## Exercise objective
Repeat exactly, and only, the lines of the entries below from the one with "emitted (emit (Retrying x) w') final)) as E1." through the one with "assert ((retries - 1", both ends included.

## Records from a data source

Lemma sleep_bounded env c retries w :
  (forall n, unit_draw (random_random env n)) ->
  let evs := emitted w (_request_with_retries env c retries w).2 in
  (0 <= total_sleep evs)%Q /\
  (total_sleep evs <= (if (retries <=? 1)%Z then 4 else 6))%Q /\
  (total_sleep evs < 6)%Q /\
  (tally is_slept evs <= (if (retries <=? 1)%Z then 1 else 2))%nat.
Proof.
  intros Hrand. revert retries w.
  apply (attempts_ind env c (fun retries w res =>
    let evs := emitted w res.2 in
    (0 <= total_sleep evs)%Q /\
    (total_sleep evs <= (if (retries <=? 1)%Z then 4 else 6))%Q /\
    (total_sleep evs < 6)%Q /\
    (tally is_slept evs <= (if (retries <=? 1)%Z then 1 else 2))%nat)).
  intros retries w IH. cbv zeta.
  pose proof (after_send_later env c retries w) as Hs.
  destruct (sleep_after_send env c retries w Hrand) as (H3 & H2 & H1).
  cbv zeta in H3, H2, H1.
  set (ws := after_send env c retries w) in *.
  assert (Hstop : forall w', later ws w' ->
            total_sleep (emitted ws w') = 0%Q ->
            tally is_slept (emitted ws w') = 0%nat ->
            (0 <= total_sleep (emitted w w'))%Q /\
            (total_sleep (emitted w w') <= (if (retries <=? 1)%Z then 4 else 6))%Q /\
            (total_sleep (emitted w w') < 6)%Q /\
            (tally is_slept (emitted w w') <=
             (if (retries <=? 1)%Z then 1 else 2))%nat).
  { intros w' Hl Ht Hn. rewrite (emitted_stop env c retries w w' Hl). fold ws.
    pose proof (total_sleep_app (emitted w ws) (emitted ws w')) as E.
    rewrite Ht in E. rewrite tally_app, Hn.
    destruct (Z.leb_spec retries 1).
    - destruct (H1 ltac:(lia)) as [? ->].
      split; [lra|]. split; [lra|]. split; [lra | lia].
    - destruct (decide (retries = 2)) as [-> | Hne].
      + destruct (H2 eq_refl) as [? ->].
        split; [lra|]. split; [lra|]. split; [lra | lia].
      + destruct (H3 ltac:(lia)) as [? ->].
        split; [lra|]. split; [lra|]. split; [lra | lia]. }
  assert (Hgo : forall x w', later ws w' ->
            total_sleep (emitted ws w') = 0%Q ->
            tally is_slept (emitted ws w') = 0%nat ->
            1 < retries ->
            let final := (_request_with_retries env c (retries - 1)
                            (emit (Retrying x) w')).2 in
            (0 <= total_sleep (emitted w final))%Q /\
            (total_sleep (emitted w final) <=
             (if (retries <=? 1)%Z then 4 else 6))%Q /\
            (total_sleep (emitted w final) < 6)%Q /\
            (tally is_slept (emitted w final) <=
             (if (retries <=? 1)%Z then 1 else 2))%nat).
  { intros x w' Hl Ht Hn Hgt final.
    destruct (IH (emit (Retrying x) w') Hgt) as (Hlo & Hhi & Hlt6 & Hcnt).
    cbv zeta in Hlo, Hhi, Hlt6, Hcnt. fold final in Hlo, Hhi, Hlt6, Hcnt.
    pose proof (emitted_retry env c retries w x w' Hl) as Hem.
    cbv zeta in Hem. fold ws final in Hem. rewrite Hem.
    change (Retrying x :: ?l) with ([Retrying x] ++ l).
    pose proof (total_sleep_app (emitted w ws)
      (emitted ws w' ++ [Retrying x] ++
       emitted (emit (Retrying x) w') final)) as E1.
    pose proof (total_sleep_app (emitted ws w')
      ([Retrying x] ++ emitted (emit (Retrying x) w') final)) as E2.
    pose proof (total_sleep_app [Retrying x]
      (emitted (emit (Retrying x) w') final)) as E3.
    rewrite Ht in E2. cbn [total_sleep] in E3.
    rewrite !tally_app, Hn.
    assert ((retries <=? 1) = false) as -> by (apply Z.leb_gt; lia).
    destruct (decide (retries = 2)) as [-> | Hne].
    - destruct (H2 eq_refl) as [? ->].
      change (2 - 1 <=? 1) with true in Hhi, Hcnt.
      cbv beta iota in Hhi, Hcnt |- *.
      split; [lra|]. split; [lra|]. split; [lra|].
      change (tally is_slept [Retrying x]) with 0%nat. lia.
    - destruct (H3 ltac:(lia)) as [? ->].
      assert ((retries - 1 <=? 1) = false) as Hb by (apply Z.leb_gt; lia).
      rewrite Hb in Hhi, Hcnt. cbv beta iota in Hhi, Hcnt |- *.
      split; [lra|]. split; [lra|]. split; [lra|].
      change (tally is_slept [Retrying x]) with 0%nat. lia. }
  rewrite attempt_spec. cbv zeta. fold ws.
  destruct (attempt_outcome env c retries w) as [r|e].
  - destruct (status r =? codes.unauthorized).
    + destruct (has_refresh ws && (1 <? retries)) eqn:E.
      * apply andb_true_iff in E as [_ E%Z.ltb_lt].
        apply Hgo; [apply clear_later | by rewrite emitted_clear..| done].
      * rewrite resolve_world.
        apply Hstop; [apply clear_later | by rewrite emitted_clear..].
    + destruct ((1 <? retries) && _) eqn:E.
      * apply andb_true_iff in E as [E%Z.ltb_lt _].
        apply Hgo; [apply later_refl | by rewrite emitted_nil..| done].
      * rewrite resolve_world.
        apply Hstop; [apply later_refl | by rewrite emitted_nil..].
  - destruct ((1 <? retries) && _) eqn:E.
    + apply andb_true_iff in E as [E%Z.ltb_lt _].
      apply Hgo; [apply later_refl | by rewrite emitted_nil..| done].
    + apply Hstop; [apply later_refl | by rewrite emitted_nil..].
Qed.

## Exercise result
       emitted (emit (Retrying x) w') final)) as E1.
    pose proof (total_sleep_app (emitted ws w')
      ([Retrying x] ++ emitted (emit (Retrying x) w') final)) as E2.
    pose proof (total_sleep_app [Retrying x]
      (emitted (emit (Retrying x) w') final)) as E3.
    rewrite Ht in E2. cbn [total_sleep] in E3.
    rewrite !tally_app, Hn.
    assert ((retries <=? 1) = false) as -> by (apply Z.leb_gt; lia).
    destruct (decide (retries = 2)) as [-> | Hne].
    - destruct (H2 eq_refl) as [? ->].
      change (2 - 1 <=? 1) with true in Hhi, Hcnt.
      cbv beta iota in Hhi, Hcnt |- *.
      split; [lra|]. split; [lra|]. split; [lra|].
      change (tally is_slept [Retrying x]) with 0%nat. lia.
    - destruct (H3 ltac:(lia)) as [? ->].
      assert ((retries - 1 <=? 1) = false) as Hb by (apply Z.leb_gt; lia).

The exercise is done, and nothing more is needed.